(Stored data)
Definition hash_parts (e : Event) (raw : string) : list string :=
  [e_ID e; RFC3339Nano (UTC (e_OccurredAt e)); e_RequestID e; e_OrganizationID e; e_ActorID e;
   e_ActorName e; e_Action e; e_ResourceType e; e_ResourceID e; e_Result e; e_ClientIP e; raw;
   Itoa (e_SequenceNo e); e_PrevHash e].

Fixpoint write_parts (parts : list string) : string :=
  match parts with
  | [] => ""
  | p :: rest => writeAuditHashPart p +:+ write_parts rest
  end.

Definition auditEventHash (e : Event) (raw : string) : string :=
  Sum256hex (write_parts (hash_parts e raw)).

Definition auditScope (orgID : string) : string := if orgID =s "" then "global" else orgID.

(** [sql.NullString.String]. *)
Definition nullString (v : option string) : string := match v with Some s => s | None => "" end.

Section writer.
Context {X : Type} (column_time : Time -> Time).

(** The forwarder: its provider's name and what [EnqueueTx] does in the
    transaction. *)
Record Forwarder := mkForwarder { fw_Provider : string; fw_EnqueueTx : Event -> X -> result X }.

Definition enqueue (forwarder : option Forwarder) (e : Event) : M (Tables X) unit :=
  match forwarder with
  | None => mret tt
  | Some f => stmt (fun t =>
      match fw_EnqueueTx f e (au_outbox t) with
      | Ok x => Ok (tt, t <| au_outbox := x |>)
      | Err err => Err (Wrapf "enqueue audit reliable event via %s: %w" [FStr (fw_Provider f)] err)
      end)
  end.

(** The row inserted for an event. *)
Definition row_of (e : Event) (raw : string) : Row :=
  mkRow (e_ID e) (column_time (e_OccurredAt e)) (e_RequestID e) (nullIfEmpty (e_OrganizationID e))
    (nullIfEmpty (e_ActorID e)) (e_ActorName e) (e_Action e) (e_ResourceType e) (e_ResourceID e)
    (e_Result e) (e_ClientIP e) raw (Some (e_SequenceNo e)) (Some (e_PrevHash e)) (Some (e_EventHash e)).

Definition insert_log (r : Row) (t : Tables X) : result (unit * Tables X) :=
  if existsb (fun x => l_id x =s l_id r) (au_logs t) then Err ErrDuplicate
  else Ok (tt, t <| au_logs := au_logs t ++ [r] |>).

(** [INSERT IGNORE]. *)
Definition insert_head (scope : string) (t : Tables X) : Tables X :=
  match au_heads t !! scope with
  | Some _ => t
  | None => t <| au_heads := <[scope := (0, "")]> (au_heads t) |>
  end.

Definition select_head (scope : string) (t : Tables X) : result (Z * string) :=
  match au_heads t !! scope with Some h => Ok h | None => Err ErrNoRows end.

Definition Write (forwarder : option Forwarder) (e : Event) : M (Tables X) unit :=
  let e := if e_Result e =s "" then e <| e_Result := "SUCCESS" |> else e in
  let raw := Marshal (e_Details e) in
  WithTx (
    let scope := if e_OrganizationID e =s "" then "global" else e_OrganizationID e in
    _ ← exec (insert_head scope);
    head ← queryR (select_head scope);
    let '(sequence, previous) := head in
    id ← NewString;
    at_ ← now;
    let e := e <| e_ID := id |> <| e_OccurredAt := UTC at_ |> <| e_SequenceNo := sequence + 1 |>
               <| e_PrevHash := previous |> in
    let e := e <| e_EventHash := auditEventHash e raw |> in
    _ ← stmt (insert_log (row_of e raw));
    _ ← enqueue forwarder e;
    exec (fun t => t <| au_heads := alter (fun _ => (e_SequenceNo e, e_EventHash e)) scope (au_heads t) |>)).

(** ** Reading *)

(** A row scanned into an event (the details are read from [details_json]). *)
Definition scan_event (details : json) (r : Row) : Event :=
  mkEvent (l_id r) (l_occurred_at r) (l_request_id r) (nullString (l_organization_id r))
    (nullString (l_actor_id r)) (l_actor_name r) (l_action r) (l_resource_type r) (l_resource_id r)
    (l_result r) (l_client_ip r) details (match l_sequence_no r with Some n => n | None => 0 end)
    (nullString (l_prev_hash r)) (nullString (l_event_hash r)).

(** [json.Unmarshal] into a [map[string]any]: an object or null. *)
Definition unmarshal_details (raw : string) : option json :=
  match parse_document raw with
  | Some (JObj l) => Some (JObj l)
  | Some JNull => Some JNull
  | _ => None
  end.

(** [List] ignores an error of the decoding. *)
Definition List_ (orgID : string) (limit : Z) : M (Tables X) (list Event) :=
  let limit := if limit <=? 0 then 200 else limit in
  let limit := if 5000 <? limit then 5000 else limit in
  rows ← query (fun t => take (Z.to_nat limit)
    (order_by (fun a b => l_occurred_at b <=? l_occurred_at a)
      (select (fun r => bool_decide (l_organization_id r = Some orgID)) (au_logs t))));
  mret (map (fun r => scan_event (default JNull (unmarshal_details (l_details_json r))) r) rows).

(** The rows of a chain: [organization_id=? OR (?='' AND organization_id IS NULL)]. *)
Definition in_chain (orgID : string) (r : Row) : bool :=
  match l_organization_id r with
  | Some o => o =s orgID
  | None => orgID =s ""
  end.

(** [ORDER BY sequence_no ASC,id ASC]; a NULL sorts first. *)
Definition chain_order (a b : Row) : bool :=
  match l_sequence_no a, l_sequence_no b with
  | Some x, Some y => (x <? y) || ((x =? y) && str_le (l_id a) (l_id b))
  | None, Some _ => true
  | Some _, None => false
  | None, None => str_le (l_id a) (l_id b)
  end.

Work required:
Lines above with the word "previous" should be counted, and the reply is that count alone.

Completed exercise:
2